> Prompt: What lines in the records include the string "access"? Return each one.

•••

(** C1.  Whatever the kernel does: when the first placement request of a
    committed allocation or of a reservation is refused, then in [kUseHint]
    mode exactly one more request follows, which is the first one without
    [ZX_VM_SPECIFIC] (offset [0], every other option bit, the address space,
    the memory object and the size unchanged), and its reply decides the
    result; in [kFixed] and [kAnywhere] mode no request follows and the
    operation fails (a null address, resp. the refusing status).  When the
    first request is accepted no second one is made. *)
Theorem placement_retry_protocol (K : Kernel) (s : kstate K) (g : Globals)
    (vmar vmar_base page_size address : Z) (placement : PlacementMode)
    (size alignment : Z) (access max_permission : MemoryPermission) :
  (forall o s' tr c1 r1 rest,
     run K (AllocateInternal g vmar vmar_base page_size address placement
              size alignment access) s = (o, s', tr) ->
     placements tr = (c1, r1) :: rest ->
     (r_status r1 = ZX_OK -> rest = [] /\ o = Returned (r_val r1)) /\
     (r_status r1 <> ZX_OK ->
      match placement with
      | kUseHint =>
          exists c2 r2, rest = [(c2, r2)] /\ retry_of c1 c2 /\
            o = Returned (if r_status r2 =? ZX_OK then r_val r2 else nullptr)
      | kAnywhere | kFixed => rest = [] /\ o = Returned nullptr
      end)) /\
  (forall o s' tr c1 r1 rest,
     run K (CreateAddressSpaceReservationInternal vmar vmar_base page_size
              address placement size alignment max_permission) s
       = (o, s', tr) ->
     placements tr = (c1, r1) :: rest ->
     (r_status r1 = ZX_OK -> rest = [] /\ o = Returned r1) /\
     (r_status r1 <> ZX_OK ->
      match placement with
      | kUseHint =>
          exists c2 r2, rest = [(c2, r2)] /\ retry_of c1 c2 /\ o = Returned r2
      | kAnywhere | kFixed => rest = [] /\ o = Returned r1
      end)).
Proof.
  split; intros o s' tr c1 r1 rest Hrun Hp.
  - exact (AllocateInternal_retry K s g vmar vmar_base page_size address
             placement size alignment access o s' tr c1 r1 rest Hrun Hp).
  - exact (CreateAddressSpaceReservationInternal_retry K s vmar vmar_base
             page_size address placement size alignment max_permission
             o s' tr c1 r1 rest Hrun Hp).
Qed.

•••

> Answer box:
    (size alignment : Z) (access max_permission : MemoryPermission) :
              size alignment access) s = (o, s', tr) ->
             placement size alignment access o s' tr c1 r1 rest Hrun Hp).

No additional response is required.